Caltech Develops First Robotic Brain/Computer Interface  





New device looks to improve neural prosthetics for paralysis victims

For America's approximately 5,000 people who suffer cervical spinal cord injuries each year, typically resulting in quadriplegia, new brain-computer interfaces are not merely fun and games, they're a means to perhaps someday live a full life again and possibly regain some movement. Standing in the way is the complexity of the in-tissue implants needed to gain more complex control.

A newly designed implant from the California Institute of Technology (Caltech) aims to simplify the process of attaching miniature electrodes to brain neurons via robotic control using MEMS devices, tiny little motors. The Caltech Robotics Burdick group is running the project. The group is led by research engineers Michael Wolf, Joel Burdick, his mentor, Jorge Cham and Edward Branchaud. According to researchers, this is the "first robotic approach to establishing an interface between computers and the brain by positioning electrodes in neural tissue".

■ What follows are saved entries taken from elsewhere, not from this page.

(* ===== verification/Cred.v ===== *)
(** * Stored credentials (src/src/auth/sha256.h, src/src/auth/cred.cpp)

    SHA-256 as the program computes it, byte by byte through one block that
    is reused, the comparison that takes the same time for every digest, and
    the two self-describing forms of a stored credential.  Argon2 is a
    library: its two functions are arguments. *)
From S2P Require Import Prelude Resp CText Acl Sha256Spec.

(** ** One block *)

(** [(value >> bits) | (value << (32 - bits))] on [uint32_t] *)
Definition rotate_right (value bits : Z) : Z := Z.lor (Z.shiftr value bits) (u32 (Z.shiftl value (32 - bits))).

(** Four to a row, as the source writes the table. *)
Definition row4 (a b c d : Z) : list Z := [a; b; c; d].

Definition round_constants : list Z :=
  row4 0x428a2f98 0x71374491 0xb5c0fbcf 0xe9b5dba5 ++ row4 0x3956c25b 0x59f111f1 0x923f82a4 0xab1c5ed5 ++
  row4 0xd807aa98 0x12835b01 0x243185be 0x550c7dc3 ++ row4 0x72be5d74 0x80deb1fe 0x9bdc06a7 0xc19bf174 ++
  row4 0xe49b69c1 0xefbe4786 0x0fc19dc6 0x240ca1cc ++ row4 0x2de92c6f 0x4a7484aa 0x5cb0a9dc 0x76f988da ++
  row4 0x983e5152 0xa831c66d 0xb00327c8 0xbf597fc7 ++ row4 0xc6e00bf3 0xd5a79147 0x06ca6351 0x14292967 ++
  row4 0x27b70a85 0x2e1b2138 0x4d2c6dfc 0x53380d13 ++ row4 0x650a7354 0x766a0abb 0x81c2c92e 0x92722c85 ++
  row4 0xa2bfe8a1 0xa81a664b 0xc24b8b70 0xc76c51a3 ++ row4 0xd192e819 0xd6990624 0xf40e3585 0x106aa070 ++
  row4 0x19a4c116 0x1e376c08 0x2748774c 0x34b0bcb5 ++ row4 0x391c0cb3 0x4ed8aa4a 0x5b9cca4f 0x682e6ff3 ++
  row4 0x748f82ee 0x78a5636f 0x84c87814 0x8cc70208 ++ row4 0x90befffa 0xa4506ceb 0xbef9a3f7 0xc67178f2.

Definition at_ (l : list Z) (i : nat) : Z := default 0 (l !! i).

(** The first sixteen words, big endian. *)
Definition load_word (block : list Z) (i : nat) : Z :=
  let b j := at_ block (4 * i + j) in
  Z.lor (Z.lor (Z.lor (u32 (Z.shiftl (b 0%nat) 24)) (u32 (Z.shiftl (b 1%nat) 16))) (u32 (Z.shiftl (b 2%nat) 8))) (b 3%nat).

Definition next_word (schedule : list Z) : Z :=
  let i := length schedule in
  let w15 := at_ schedule (i - 15) in
  let w2 := at_ schedule (i - 2) in
  let sigma0 := Z.lxor (Z.lxor (rotate_right w15 7) (rotate_right w15 18)) (Z.shiftr w15 3) in
  let sigma1 := Z.lxor (Z.lxor (rotate_right w2 17) (rotate_right w2 19)) (Z.shiftr w2 10) in
  u32 (at_ schedule (i - 16) + sigma0 + at_ schedule (i - 7) + sigma1).
(* ===== verification/SaveFile.v ===== *)
(** * Saving and finding the snapshot
    (src/src/persistence/rdb.cpp 332-412, 904-998; src/src/commands/commands.cpp 1923-1955;
    src/src/server/server.cpp 1170-1190, 1394-1402)

    The files around a snapshot: SAVE, the forked child of BGSAVE, its reaping,
    the last save of a shutdown, and what the next start finds.  The disk is a
    map from paths to contents with a mark for what fsync has forced out; the
    outcomes of the system calls are arguments.  A crash keeps the contents that
    were forced out.  The program never syncs the directory, so a crash may also
    lose the newest creations, renames and deletions: what is found is the
    directory at some earlier moment.  The one assumption is that directory
    updates reach the disk in the order in which they were made, as a
    journalling file system does. *)
From S2P Require Import Prelude Buffer Resp StdString Deque Hashtable HashMap Heap Score ZSet HashSet State World Args Strings Lists Glob Keys Containers Hashes Sets CText CmdTable Handlers Double Crc32 Rdb RdbSpec RdbRound Backlog Aof.

(** ** The disk *)

Record File := mkFile { fdata : bytes; durable : bool }.

Abbreviation Disk := (gmap bytes File).

(** [rename]: atomic; nothing happens when the source is missing. *)
Definition rename (a b : bytes) (d : Disk) : Disk :=
  match d !! a with Some f => <[b := f]> (delete a d) | None => d end.

Definition fsync (a : bytes) (d : Disk) : Disk := alter (fun f => mkFile (fdata f) true) a d.

(** What the machine finds after a crash, when [d] was the last state of the
    directory to reach the disk: contents that were not forced out by then may
    be anything.  A file that was forced out is never written again under any
    name, so its contents are there whatever happened after [d]. *)
Definition crash (d d' : Disk) : Prop :=
  forall p, match d !! p with
            | Some f => exists f', d' !! p = Some f' /\ (durable f = true -> fdata f' = fdata f)
            | None => d' !! p = None
            end.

The research "could enhance the performance and longevity of emerging neural prosthetics, which allow paralyzed people to operate computers and robots with their minds" according to the researchers. An early prototype of the system has been constructed.

The prototype is currently undergoing testing on non-human primates. According to the researchers, the device "is designed to fit inside a standard laboratory cranial chamber, used for acute experiments in non-human primates, to allow semi-chronic operation. A semi-chronic design has the advantage that the device can be repositioned over a different region with minimal effort and without need for additional surgeries."

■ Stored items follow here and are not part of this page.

Lemma read_line_spec line rest : Forall (fun c => c <> c_cr) line -> read_line (line ++ crlf ++ rest) = (line, rest).
Proof.
  induction 1 as [|c line Hc _ IH]; [done|]. cbn [read_line app]. rewrite bool_decide_eq_false_2 by done.
  change ([c_cr; c_lf] ++ rest) with (crlf ++ rest) in *. by rewrite IH.
Qed.

Lemma read_line_length inp : (length (read_line inp).2 <= length inp)%nat /\ ((read_line inp).1 <> [] -> length (read_line inp).2 < length inp)%nat.
Proof.
  induction inp as [|c r IH]; [done|]. cbn [read_line]. case_bool_decide; cbn; [rewrite length_drop; split; [lia|done]|].
  destruct (read_line r) as [line r']. cbn in *. lia.
Qed.

(** ** The fuel is enough *)

Lemma read_items_total rd count n :
  (forall inp, (length inp <= n)%nat -> exists x rest, rd inp = Some (x, rest) /\ (length rest <= length inp)%nat) ->
  forall todo i inp, (length inp <= n)%nat ->
  exists x rest, read_items rd count i todo inp = Some (x, rest) /\ (length rest <= length inp)%nat.
Proof.
  intros Hrd. induction todo as [|todo IH]; intros i inp Hn; cbn [read_items]; [by exists [], inp|].
  destruct (Hrd inp Hn) as (x & r1 & -> & L1). cbn. destruct (IH (S i) r1 ltac:(lia)) as (y & r2 & -> & L2). cbn.
  eexists _, r2. split; [done|lia].
Qed.

(** However the bytes lie, a response is read to its end. *)
Lemma read_response_total fuel inp : (length inp < fuel)%nat ->
  exists x rest, read_response fuel inp = Some (x, rest) /\ (length rest <= length inp)%nat.
Proof.
  revert inp. induction fuel as [|fuel IH]; intros inp Hf; [lia|]. cbn [read_response].
  destruct (read_line_length inp) as [L1 L2]. destruct (read_line inp) as [line r]. cbn in L1, L2.
  destruct line as [|t data]; [by eexists _, r|]. specialize (L2 ltac:(done)).
  do 3 (case_bool_decide; [by eexists _, r|]). case_bool_decide.
  { destruct (parse_reply_int data) as [len|]; [|by eexists _, r]. destruct (len <? 0); [by eexists _, r|].
    eexists _, _. split; [reflexivity|]. destruct (read_line_length (drop (Z.to_nat len) r)) as [L3 _].
    rewrite length_drop in L3. lia. }
  case_bool_decide; [|by eexists _, r]. destruct (parse_reply_int data) as [len|]; [|by eexists _, r].
  destruct (len <? 0); [by eexists _, r|].
  destruct (read_items_total (read_response fuel) (Z.to_nat len) (length r)) with (todo := Z.to_nat len) (i := 0%nat) (inp := r)
    as (x & r2 & -> & L3); [|done|].
  - intros inp' H'. apply IH. lia.
  - exists x, r2. split; [done|lia].
Qed.

(** ** Reading what the server wrote *)

Lemma parse_reply_len n : 0 <= n <= INT_MAX -> parse_reply_int (print_u64 n) = Some n.
Proof.
  unfold INT_MAX. intros Hn. unfold parse_reply_int.
  pose proof (parse_print n ltac:(unfold INT64_MIN, INT64_MAX; lia)) as E. unfold print_i64 in E.
  rewrite (proj2 (Z.ltb_ge _ _)) in E by lia. rewrite E. cbn. unfold INT_MIN, INT_MAX.
  rewrite (proj2 (Z.ltb_ge 2147483647 n)), (proj2 (Z.ltb_ge n _)) by lia. done.
Qed.

Lemma digits_no_cr n : 0 <= n < 2 ^ 64 -> Forall (fun c => c <> c_cr) (print_u64 n).
Proof.
  intros Hn. eapply Forall_impl; [apply digits_not_cr, print_u64_digits, Hn|]. cbn. intros c H ->. discriminate H.
Qed.

Lemma print_i64_no_cr z : INT64_MIN <= z <= INT64_MAX -> Forall (fun c => c <> c_cr) (print_i64 z).
Proof.
  unfold INT64_MIN, INT64_MAX, print_i64. intros Hz. destruct (Z.ltb_spec z 0); [|apply digits_no_cr; lia].
  constructor; [done|]. apply digits_no_cr. lia.
Qed.

Lemma line_text s : Forall (fun c => c <> c_cr /\ c <> c_zero) s -> c_str s = s /\ Forall (fun c => c <> c_cr) s.
Proof. intros H. split; [apply c_str_id|]; (eapply Forall_impl; [exact H|]); cbn; tauto. Qed.
Lemma audit_log_faithful_witness :
  let f := foldl (fun f x => audit_write x.1.1 x.1.2 x.2 f) (mkAudit true [] false) audit_story in
  removelast (split_at c_lf (audit_text f)) =
    [record_text (bs "2026-01-01T00:00:00Z") (AAuthFail (bs "10.0.0.1:80") (bs "-") (bs "x" ++ [c_lf] ++ bs "ts=0 event=auth_success"));
     bs "ts=2026-01" ++ record_text (bs "2026-01-01T00:00:02Z") (ADelUser [] (bs "a b") (bs "\"))].
Proof.
  cbn zeta. destruct (audit_log_faithful audit_story) as [H _].
  - repeat (apply Forall_cons; split); [..|done]; (split; [apply plain_dec; vm_compute; reflexivity|done]).
  - etransitivity; [exact H|]. vm_compute. reflexivity.
Defined.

The device positions four electrodes to optimize action potentials. Wolf describes the overall design of the device, stating, "Our approach consists of implanting a small robotic device (and accompanying control algorithm) with many individually-motorized electrodes that each autonomously locate, isolate, and track a neuron for long periods of time. To further complicate matters, we wish to find signals only from neurons dedicated ('tuned') to a particular task, say controlling an 'arm reach.' While the primary aim of such technology is for a neural interface for neuroprostheses, such a device may also advance the state-of-the-art experimental techniques for electrophysiology."

While the Caltech team is still working on fine tuning the MEMS design for the final version of the device, the software algorithm is complete. The algorithm in many respects is the keystone of the project. It was actually adapted from algorithms the U.S. military uses to track airplanes. On a most basic level, the algorithm involves the motors slowly being powered to drive the probe down into a tissue. As it picks up a signal it pushes the probe deeper until the signal deepens, in which case it backs up to position itself on the active neuron.

Neuroprosthetics, the science of using brain implants to power robotic limb movement, is a budding field of science, buoyed by recent better understanding of the human brain and new nanoelectronic designs. However longevity is a major concern as cells in the brain can shift slightly and even slight shifts in an in-brain electrode probe could disconnect it.

The advance of medical science is frustratingly slow for the afflicted, but with improvements such as the new Caltech interface, quadriplegics and those suffering from other neurological conditions may someday be able to walk and lead mostly normal lives.